2025-11-24T18:07:18.072734

A Graph Laplacian Eigenvector-based Pre-training Method for Graph Neural Networks

Dai, Njenga, Madhu et al.

The development of self-supervised graph pre-training methods is a crucial ingredient in recent efforts to design robust graph foundation models (GFMs). Structure-based pre-training methods are under-explored yet crucial for downstream applications which rely on underlying graph structure. In addition, pre-training traditional message passing GNNs to capture global and regional structure is often challenging due to the risk of oversmoothing as network depth increases. We address these gaps by proposing the Laplacian Eigenvector Learning Module (LELM), a novel pre-training module for graph neural networks (GNNs) based on predicting the low-frequency eigenvectors of the graph Laplacian. Moreover, LELM introduces a novel architecture that overcomes oversmoothing, allowing the GNN model to learn long-range interdependencies.
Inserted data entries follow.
Lemma thin_piece {tables : CharTables} M msize dsize block root kvs D meta data len :
  pool_holds M msize dsize block root kvs → gives meta msize M → gives data dsize D →
  piece_gives (read_thin block root meta data) len (thin_byte kvs block D).
Proof.
  intros [Ht Hb Hm Hd Hv] Hmeta Hdata within want Hw H0 He.
  pose proof (Z.mod_pos_bound within block Hb) as Hi.
  set (t := Z.min (block - within mod block) want). exists t. split; [lia|].
  unfold read_thin. rewrite refuse_no by lia. fold t.
  rewrite (data_block_of_tree meta M msize Hm Hmeta root (within / block) kvs Ht). cbn [mbind Result_bind].
  assert (∀ j, 0 ≤ j < t → thin_byte kvs block D (within + j) =
    match value_under kvs (within / block) with
    | Some v => D (Z.shiftr v thin.TIME_BITS * block + within mod block + j) | None => 0 end) as Hbyte.
  { intros j Hj. destruct (same_chunk block within j Hb) as [E1 E2]; [lia..|].
    unfold thin_byte. rewrite E1, E2. destruct (value_under _ _); [f_equal; lia|done]. }
  destruct (value_under kvs (within / block)) as [v|] eqn:Ev; cbn [option_map].
  - destruct (Hv _ (value_under_in _ _ _ Ev)) as [Hv0 Hv1]. cbn [snd] in Hv0, Hv1.
    rewrite checked_mul_ok by nia. cbn [mbind option_bind]. rewrite checked_add_ok by lia.
    cbn [ok_or mbind Result_bind]. rewrite Hdata by lia. f_equal. symmetry. by apply bytes_of_eq.
  - rewrite (bytes_of_zeros within t). f_equal. symmetry. apply bytes_of_eq. intros j Hj. by apply Hbyte.
Qed.

(** ** A tree of runs *)
Section holds.
Context {R : Type} `{!BlockRead R} {tables : CharTables} (devices : list R) (C : Z → Z → Z).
Empirically, we show that models pre-trained via our framework outperform baseline models on downstream molecular property prediction tasks.

academic

A Graph Laplacian Eigenvector-based Pre-training Method for Graph Neural Networks

Basic Information

Paper ID: 2509.02803
Title: A Graph Laplacian Eigenvector-based Pre-training Method for Graph Neural Networks
Authors: Howard Dai, Nyambura Njenga, Hiren Madhu, Siddharth Viswanath, Ryan Pellico, Ian Adelstein, Smita Krishnaswamy
Classification: cs.LG (Machine Learning)
Publication Date: October 11, 2025 (arXiv preprint)
Paper Link: https://arxiv.org/abs/2509.02803v2

Abstract

This paper proposes a pre-training method for Graph Neural Networks (GNNs) based on graph Laplacian eigenvectors. Addressing the insufficiency of structured pre-training methods in graph foundation models (GFMs), the authors develop the Laplacian Eigenvector Learning Module (LELM), which performs pre-training by predicting the low-frequency eigenvectors of the graph Laplacian. The method introduces novel architectural designs that overcome the over-smoothing problem, enabling GNN models to learn long-range dependencies. Experiments demonstrate that models pre-trained using this framework outperform baseline models on molecular property prediction tasks.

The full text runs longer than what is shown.